» **Source data**:
(** With [row_dim = 1] and [col_dim = 0] the similarities are the same
    ([swapaxes] still transposes) and the softmax runs down the columns. *)
Lemma Attention_forward_swapped (h : Attention F) (xq xk xv : Array F)
    (mask : option (Array bool)) (d n_q n_k : nat) :
  row_dim h = 1%Z -> col_dim h = 0%Z ->
  valid_head (with_axes h 0 1) d ->
  shape xq = (n_q, d) -> shape xk = (n_k, d) -> shape xv = (n_k, d) ->
  valid_mask mask n_q n_k ->
  exists fw : Forward F,
    Attention_forward h xq xk xv mask = Ok fw /\
    scaled_sims fw =
      tabulate n_q n_k (ref_masked (W_q h) (W_k h) d xq xk mask) /\
    attention_percents fw =
      tabulate n_q n_k
        (fun i j =>
           nth i (softmax_lane
                    (map (fun i' =>
                            ref_masked (W_q h) (W_k h) d xq xk mask i' j)
                         (seq 0 n_q))) f0).
Proof.
  intros Hr Hc (_ & _ & Hd & Hwq & Hwk & Hwv) Hq Hk Hv Hm.
  cbn [with_axes W_q W_k W_v d_model] in *.
  unfold shape in *.
  injection Hwq as Hwq1 Hwq2. injection Hwk as Hwk1 Hwk2.
  injection Hwv as Hwv1 Hwv2. injection Hq as Hq1 Hq2.
  injection Hk as Hk1 Hk2. injection Hv as Hv1 Hv2.
  unfold Attention_forward.
  rewrite (matmul_shape_ok xq (W_q h)) by congruence.
  rewrite (matmul_shape_ok xk (W_k h)) by congruence.
  rewrite (matmul_shape_ok xv (W_v h)) by congruence.
  rewrite Hq1, Hq2, Hk1, Hk2, Hv1, Hv2, Hwq2, Hwk2, Hwv2, Hr, Hc, Hd.
  cbn [bind]. rewrite swapaxes_1_0. cbn [bind].
  rewrite transpose_tabulate, matmul_tabulate. cbn [bind].
  unfold div_scalar. rewrite map_array_tabulate.
  rewrite (mask_step mask neg_1e9 n_q n_k _ Hm). cbn [bind].
  rewrite softmax_cols. cbn [bind].
  rewrite matmul_tabulate. cbn [bind].
  eexists. split; [reflexivity|].
  cbn [scaled_sims attention_percents]. split; reflexivity.
Qed.
End SwappedAxes.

» **Problem requirements**:
I would like the records restated exactly, with every line intact.

» **Task result**:
(** With [row_dim = 1] and [col_dim = 0] the similarities are the same
    ([swapaxes] still transposes) and the softmax runs down the columns. *)
Lemma Attention_forward_swapped (h : Attention F) (xq xk xv : Array F)
    (mask : option (Array bool)) (d n_q n_k : nat) :
  row_dim h = 1%Z -> col_dim h = 0%Z ->
  valid_head (with_axes h 0 1) d ->
  shape xq = (n_q, d) -> shape xk = (n_k, d) -> shape xv = (n_k, d) ->
  valid_mask mask n_q n_k ->
  exists fw : Forward F,
    Attention_forward h xq xk xv mask = Ok fw /\
    scaled_sims fw =
      tabulate n_q n_k (ref_masked (W_q h) (W_k h) d xq xk mask) /\
    attention_percents fw =
      tabulate n_q n_k
        (fun i j =>
           nth i (softmax_lane
                    (map (fun i' =>
                            ref_masked (W_q h) (W_k h) d xq xk mask i' j)
                         (seq 0 n_q))) f0).
Proof.
  intros Hr Hc (_ & _ & Hd & Hwq & Hwk & Hwv) Hq Hk Hv Hm.
  cbn [with_axes W_q W_k W_v d_model] in *.
  unfold shape in *.
  injection Hwq as Hwq1 Hwq2. injection Hwk as Hwk1 Hwk2.
  injection Hwv as Hwv1 Hwv2. injection Hq as Hq1 Hq2.
  injection Hk as Hk1 Hk2. injection Hv as Hv1 Hv2.
  unfold Attention_forward.
  rewrite (matmul_shape_ok xq (W_q h)) by congruence.
  rewrite (matmul_shape_ok xk (W_k h)) by congruence.
  rewrite (matmul_shape_ok xv (W_v h)) by congruence.
  rewrite Hq1, Hq2, Hk1, Hk2, Hv1, Hv2, Hwq2, Hwk2, Hwv2, Hr, Hc, Hd.
  cbn [bind]. rewrite swapaxes_1_0. cbn [bind].
  rewrite transpose_tabulate, matmul_tabulate. cbn [bind].
  unfold div_scalar. rewrite map_array_tabulate.
  rewrite (mask_step mask neg_1e9 n_q n_k _ Hm). cbn [bind].
  rewrite softmax_cols. cbn [bind].
  rewrite matmul_tabulate. cbn [bind].
  eexists. split; [reflexivity|].
  cbn [scaled_sims attention_percents]. split; reflexivity.
Qed.
End SwappedAxes.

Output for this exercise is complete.